| Action item |
A complete response lists each line of the data below that includes the word "RunStdin".
--
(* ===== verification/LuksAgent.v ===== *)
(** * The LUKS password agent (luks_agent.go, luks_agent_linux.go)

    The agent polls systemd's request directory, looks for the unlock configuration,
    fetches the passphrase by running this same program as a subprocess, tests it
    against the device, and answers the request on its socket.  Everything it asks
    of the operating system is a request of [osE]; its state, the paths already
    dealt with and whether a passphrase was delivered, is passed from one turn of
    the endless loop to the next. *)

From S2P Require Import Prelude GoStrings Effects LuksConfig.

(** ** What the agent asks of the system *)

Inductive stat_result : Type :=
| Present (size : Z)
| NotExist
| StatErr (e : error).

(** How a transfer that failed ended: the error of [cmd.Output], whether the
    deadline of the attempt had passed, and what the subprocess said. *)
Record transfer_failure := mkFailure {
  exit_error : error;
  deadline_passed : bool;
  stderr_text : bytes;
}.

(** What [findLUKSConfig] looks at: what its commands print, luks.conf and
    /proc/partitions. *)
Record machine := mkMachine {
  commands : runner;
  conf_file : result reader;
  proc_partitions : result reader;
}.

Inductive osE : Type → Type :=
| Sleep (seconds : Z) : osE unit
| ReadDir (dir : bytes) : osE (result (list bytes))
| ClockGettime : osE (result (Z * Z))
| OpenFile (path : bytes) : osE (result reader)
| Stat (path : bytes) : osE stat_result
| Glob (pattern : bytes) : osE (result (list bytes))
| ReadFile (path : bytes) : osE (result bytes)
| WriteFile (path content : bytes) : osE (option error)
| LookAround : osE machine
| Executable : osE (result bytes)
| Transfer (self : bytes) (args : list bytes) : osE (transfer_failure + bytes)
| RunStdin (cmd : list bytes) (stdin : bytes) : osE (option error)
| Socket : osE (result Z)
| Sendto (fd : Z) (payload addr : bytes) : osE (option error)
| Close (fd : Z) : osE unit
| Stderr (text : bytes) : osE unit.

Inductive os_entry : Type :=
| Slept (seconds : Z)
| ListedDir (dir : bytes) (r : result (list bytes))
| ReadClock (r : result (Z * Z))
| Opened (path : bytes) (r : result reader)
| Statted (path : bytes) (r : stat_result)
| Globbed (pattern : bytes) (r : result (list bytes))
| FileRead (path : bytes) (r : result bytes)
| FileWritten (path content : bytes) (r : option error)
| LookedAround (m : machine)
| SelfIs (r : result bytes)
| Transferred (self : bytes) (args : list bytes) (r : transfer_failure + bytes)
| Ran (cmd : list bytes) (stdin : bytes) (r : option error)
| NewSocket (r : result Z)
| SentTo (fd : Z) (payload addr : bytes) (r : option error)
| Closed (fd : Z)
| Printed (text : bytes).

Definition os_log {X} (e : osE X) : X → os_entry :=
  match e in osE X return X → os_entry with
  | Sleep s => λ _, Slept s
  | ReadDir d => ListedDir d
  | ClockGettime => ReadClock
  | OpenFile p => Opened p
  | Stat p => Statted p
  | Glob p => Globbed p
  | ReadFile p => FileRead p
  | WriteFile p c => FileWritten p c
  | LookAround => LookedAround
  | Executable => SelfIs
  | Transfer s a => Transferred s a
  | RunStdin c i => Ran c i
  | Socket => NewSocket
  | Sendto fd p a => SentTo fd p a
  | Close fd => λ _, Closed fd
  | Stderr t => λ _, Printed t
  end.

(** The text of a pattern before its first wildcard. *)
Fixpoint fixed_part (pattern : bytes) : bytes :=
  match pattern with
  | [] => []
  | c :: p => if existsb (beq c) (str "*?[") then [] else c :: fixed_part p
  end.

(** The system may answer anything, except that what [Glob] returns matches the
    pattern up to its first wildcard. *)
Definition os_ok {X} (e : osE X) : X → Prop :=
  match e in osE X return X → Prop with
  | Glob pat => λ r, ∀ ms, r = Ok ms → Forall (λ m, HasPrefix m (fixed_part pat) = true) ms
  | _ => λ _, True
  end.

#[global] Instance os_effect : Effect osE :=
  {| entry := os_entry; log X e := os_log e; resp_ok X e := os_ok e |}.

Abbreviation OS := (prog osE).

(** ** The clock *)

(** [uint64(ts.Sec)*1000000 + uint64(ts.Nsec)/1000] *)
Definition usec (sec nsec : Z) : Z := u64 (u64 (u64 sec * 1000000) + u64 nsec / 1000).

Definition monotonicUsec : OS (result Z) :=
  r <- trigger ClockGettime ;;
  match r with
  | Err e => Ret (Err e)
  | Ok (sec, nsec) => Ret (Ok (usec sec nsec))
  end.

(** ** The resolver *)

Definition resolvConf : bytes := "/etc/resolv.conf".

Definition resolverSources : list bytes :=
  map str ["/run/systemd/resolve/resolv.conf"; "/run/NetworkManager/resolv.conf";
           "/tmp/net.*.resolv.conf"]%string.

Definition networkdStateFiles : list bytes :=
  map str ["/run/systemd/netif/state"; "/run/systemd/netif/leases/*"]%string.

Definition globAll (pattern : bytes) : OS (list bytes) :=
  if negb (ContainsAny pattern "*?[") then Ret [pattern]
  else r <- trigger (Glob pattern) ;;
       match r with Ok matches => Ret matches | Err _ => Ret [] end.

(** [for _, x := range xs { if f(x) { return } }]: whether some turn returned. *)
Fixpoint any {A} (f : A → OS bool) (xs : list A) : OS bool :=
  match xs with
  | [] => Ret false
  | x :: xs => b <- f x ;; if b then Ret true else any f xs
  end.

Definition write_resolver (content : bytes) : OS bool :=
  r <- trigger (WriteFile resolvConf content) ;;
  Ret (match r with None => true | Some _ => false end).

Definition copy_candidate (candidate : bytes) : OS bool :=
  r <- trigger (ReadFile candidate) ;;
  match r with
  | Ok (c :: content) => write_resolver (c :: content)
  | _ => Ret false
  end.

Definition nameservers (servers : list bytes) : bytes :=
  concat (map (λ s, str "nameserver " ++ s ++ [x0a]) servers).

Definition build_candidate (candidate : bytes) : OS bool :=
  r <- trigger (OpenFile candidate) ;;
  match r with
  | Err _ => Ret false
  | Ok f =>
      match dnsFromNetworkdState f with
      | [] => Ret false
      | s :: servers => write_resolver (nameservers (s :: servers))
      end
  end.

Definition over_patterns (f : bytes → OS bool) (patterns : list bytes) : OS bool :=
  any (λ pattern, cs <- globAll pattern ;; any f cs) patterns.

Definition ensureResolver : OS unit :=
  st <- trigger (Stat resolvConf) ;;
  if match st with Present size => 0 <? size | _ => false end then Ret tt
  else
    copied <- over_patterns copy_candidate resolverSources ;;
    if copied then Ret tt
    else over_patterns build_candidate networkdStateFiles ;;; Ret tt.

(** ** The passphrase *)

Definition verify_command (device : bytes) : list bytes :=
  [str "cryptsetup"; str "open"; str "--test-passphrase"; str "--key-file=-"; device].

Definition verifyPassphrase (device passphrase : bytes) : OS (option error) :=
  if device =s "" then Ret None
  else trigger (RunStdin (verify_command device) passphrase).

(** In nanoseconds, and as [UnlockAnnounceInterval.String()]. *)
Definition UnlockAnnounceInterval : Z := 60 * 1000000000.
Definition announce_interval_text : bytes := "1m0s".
--
| Response box |
| RunStdin (cmd : list bytes) (stdin : bytes) : osE (option error)
  | RunStdin c i => Ran c i
  else trigger (RunStdin (verify_command device) passphrase).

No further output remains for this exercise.